▶ **Work instructions**
Using the records below, output the stretch that opens with the line containing "unfold refusal, classifyOutcome." and closes with the line containing "Lemma refused_audited hist", exactly and including both lines, with nothing more.

▶ **Supplied records**
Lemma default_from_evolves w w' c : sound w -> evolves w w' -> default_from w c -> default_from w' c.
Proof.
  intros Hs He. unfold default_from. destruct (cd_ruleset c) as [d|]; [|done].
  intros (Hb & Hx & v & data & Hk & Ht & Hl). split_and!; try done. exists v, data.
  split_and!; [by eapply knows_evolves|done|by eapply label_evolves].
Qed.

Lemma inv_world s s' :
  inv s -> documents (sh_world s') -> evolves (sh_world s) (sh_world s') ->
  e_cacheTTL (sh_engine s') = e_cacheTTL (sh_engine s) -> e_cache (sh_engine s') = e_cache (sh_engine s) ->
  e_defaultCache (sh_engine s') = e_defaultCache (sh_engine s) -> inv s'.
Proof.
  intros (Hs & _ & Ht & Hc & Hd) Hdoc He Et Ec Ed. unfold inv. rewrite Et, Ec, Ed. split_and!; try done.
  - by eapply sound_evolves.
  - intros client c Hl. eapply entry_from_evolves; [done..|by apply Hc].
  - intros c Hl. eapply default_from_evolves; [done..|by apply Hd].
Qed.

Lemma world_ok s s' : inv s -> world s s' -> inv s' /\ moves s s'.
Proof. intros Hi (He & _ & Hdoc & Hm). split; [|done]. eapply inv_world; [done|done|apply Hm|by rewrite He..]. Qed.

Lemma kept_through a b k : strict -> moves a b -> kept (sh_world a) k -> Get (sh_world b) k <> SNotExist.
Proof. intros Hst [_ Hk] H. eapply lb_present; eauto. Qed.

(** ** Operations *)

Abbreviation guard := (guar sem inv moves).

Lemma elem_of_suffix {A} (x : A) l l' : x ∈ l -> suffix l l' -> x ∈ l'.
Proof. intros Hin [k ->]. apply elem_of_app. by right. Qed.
...
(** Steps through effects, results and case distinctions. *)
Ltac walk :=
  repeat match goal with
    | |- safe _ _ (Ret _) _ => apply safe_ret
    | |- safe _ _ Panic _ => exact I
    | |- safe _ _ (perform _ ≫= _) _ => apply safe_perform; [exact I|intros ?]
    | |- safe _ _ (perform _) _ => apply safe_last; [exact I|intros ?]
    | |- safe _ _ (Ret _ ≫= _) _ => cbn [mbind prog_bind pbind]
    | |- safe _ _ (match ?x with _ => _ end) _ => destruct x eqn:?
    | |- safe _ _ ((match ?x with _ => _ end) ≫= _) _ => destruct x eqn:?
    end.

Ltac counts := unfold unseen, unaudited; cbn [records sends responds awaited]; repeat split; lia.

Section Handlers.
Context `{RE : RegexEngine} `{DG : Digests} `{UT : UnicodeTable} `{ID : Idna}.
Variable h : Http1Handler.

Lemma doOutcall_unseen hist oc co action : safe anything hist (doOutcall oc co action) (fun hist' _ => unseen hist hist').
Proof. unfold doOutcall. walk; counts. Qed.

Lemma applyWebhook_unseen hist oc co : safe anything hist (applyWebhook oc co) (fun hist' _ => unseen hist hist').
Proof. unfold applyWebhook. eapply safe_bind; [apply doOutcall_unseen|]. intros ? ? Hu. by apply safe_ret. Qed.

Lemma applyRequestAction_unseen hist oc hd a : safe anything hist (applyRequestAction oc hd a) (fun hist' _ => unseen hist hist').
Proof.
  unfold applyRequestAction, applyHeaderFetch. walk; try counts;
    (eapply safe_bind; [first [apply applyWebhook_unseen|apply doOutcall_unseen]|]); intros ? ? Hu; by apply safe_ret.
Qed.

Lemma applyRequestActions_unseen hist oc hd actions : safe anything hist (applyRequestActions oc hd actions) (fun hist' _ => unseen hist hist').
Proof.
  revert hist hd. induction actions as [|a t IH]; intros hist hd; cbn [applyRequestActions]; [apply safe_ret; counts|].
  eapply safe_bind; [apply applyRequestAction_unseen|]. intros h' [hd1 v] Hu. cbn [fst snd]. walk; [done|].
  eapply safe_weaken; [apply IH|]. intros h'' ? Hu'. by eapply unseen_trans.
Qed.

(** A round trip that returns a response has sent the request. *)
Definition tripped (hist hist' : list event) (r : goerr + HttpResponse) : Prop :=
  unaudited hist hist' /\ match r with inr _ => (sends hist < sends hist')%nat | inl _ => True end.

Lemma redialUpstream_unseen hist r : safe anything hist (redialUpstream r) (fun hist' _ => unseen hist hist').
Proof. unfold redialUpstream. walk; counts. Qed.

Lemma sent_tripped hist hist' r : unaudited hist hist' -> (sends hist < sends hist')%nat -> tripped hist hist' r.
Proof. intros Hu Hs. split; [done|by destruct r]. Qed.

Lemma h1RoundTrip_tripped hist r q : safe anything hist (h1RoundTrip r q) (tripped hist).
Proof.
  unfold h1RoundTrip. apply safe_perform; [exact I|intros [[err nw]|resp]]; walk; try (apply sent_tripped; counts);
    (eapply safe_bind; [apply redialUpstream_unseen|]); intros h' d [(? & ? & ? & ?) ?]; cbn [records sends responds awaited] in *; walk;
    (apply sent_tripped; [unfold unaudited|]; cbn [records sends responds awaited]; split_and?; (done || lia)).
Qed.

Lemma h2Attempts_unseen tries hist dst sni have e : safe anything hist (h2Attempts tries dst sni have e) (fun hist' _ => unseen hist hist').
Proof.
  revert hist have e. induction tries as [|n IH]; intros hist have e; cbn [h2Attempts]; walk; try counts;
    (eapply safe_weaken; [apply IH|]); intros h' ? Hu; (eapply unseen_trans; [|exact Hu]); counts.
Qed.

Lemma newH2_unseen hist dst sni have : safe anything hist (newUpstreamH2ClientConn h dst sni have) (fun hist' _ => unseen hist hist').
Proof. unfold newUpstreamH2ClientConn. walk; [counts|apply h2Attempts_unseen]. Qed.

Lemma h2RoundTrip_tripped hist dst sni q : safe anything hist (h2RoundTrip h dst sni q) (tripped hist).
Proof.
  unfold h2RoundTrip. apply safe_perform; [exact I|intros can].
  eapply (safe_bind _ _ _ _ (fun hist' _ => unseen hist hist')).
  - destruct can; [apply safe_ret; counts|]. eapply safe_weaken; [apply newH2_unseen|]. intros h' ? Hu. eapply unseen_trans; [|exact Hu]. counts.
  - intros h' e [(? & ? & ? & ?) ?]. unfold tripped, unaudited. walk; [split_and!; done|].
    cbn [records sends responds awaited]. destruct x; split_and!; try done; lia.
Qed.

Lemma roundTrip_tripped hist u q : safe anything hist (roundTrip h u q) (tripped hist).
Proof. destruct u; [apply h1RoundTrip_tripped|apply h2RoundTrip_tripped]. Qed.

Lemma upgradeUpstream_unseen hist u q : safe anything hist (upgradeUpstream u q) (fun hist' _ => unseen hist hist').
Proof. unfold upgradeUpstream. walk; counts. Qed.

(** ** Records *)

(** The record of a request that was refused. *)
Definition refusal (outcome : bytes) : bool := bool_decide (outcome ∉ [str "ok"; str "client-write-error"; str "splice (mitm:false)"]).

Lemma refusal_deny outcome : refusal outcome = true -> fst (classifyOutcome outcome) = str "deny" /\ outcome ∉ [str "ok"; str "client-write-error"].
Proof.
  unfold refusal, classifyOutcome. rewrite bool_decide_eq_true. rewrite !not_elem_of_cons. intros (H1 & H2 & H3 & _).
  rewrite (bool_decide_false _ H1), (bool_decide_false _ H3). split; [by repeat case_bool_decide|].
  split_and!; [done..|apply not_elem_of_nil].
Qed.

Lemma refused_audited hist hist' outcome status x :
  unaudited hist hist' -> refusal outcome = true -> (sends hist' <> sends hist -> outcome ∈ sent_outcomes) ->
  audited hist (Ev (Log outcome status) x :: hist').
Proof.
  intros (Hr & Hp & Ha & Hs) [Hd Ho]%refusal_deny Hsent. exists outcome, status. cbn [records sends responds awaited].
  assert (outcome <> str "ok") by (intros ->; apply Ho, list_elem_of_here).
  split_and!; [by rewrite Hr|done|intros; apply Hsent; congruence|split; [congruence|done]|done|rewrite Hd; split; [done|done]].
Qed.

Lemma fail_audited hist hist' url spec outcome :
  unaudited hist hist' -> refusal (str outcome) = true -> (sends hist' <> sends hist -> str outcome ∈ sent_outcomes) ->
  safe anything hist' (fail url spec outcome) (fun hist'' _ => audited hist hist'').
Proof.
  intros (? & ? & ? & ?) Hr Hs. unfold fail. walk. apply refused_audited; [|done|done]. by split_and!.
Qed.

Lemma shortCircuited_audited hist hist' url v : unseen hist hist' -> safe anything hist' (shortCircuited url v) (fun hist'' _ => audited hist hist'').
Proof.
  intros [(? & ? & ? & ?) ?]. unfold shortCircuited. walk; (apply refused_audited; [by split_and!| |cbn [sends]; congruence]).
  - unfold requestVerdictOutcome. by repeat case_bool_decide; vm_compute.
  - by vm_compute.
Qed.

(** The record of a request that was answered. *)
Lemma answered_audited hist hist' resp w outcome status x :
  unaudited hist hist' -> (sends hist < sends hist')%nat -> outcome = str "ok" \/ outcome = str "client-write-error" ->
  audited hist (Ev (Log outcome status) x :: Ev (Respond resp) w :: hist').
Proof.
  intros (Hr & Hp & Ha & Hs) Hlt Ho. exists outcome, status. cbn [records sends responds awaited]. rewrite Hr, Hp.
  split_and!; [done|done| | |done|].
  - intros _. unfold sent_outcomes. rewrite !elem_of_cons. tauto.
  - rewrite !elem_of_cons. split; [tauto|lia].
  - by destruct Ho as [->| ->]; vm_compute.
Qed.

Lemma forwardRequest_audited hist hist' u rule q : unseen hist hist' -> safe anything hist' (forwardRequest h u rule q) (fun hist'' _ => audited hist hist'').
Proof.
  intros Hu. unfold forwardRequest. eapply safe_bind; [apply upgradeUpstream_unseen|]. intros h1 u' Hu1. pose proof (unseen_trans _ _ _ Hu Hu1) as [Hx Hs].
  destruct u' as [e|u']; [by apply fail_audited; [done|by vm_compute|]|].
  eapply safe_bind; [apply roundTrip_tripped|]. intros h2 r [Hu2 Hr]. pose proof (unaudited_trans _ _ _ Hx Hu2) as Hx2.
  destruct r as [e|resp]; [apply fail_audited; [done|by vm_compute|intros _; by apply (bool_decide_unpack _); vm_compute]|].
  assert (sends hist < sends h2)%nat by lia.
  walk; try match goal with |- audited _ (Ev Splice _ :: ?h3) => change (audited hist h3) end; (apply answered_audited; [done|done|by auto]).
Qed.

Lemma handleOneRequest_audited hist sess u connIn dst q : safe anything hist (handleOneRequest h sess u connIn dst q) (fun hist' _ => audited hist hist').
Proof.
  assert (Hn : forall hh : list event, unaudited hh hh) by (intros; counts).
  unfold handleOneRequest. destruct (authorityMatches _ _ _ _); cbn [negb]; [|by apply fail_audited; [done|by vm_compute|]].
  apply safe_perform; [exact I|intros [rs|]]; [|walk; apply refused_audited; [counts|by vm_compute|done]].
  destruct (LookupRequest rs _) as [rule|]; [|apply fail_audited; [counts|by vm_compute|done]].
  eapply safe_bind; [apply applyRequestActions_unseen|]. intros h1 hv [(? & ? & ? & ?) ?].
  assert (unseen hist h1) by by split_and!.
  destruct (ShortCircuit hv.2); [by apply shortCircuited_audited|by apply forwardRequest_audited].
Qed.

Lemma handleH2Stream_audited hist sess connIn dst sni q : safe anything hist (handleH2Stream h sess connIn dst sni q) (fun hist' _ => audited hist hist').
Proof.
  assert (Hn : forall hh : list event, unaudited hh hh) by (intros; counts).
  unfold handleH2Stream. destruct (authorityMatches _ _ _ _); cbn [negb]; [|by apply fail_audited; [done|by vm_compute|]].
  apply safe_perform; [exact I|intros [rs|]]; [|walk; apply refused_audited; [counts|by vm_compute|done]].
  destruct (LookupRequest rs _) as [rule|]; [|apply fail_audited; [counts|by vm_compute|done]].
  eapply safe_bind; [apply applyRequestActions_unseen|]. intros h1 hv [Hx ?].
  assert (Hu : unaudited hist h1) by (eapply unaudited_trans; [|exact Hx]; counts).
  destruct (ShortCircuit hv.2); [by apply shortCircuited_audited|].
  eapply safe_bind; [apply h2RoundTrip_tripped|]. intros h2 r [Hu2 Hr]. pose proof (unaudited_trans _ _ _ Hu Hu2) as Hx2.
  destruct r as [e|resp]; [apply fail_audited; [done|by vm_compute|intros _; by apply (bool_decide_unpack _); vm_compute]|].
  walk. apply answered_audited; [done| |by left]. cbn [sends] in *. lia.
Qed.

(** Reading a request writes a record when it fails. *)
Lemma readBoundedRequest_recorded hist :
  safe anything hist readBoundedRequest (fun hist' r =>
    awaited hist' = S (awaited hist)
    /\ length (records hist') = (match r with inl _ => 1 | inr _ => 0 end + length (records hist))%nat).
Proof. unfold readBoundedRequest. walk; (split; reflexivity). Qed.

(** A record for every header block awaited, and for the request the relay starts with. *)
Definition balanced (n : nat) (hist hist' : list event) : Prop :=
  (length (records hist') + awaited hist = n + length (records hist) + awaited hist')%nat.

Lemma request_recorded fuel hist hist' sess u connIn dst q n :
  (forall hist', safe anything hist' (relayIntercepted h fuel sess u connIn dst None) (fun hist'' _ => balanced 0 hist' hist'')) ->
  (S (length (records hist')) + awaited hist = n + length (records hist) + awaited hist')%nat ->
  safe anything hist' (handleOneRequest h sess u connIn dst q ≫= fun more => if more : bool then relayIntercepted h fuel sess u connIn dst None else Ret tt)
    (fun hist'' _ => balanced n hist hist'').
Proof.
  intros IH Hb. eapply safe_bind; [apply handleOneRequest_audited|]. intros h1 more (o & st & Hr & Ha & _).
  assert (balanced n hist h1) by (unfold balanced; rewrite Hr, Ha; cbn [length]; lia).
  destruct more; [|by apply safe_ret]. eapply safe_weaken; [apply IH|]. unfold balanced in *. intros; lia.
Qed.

▶ **Answer to the problem**
  unfold refusal, classifyOutcome. rewrite bool_decide_eq_true. rewrite !not_elem_of_cons. intros (H1 & H2 & H3 & _).
  rewrite (bool_decide_false _ H1), (bool_decide_false _ H3). split; [by repeat case_bool_decide|].
  split_and!; [done..|apply not_elem_of_nil].
Qed.

Lemma refused_audited hist hist' outcome status x :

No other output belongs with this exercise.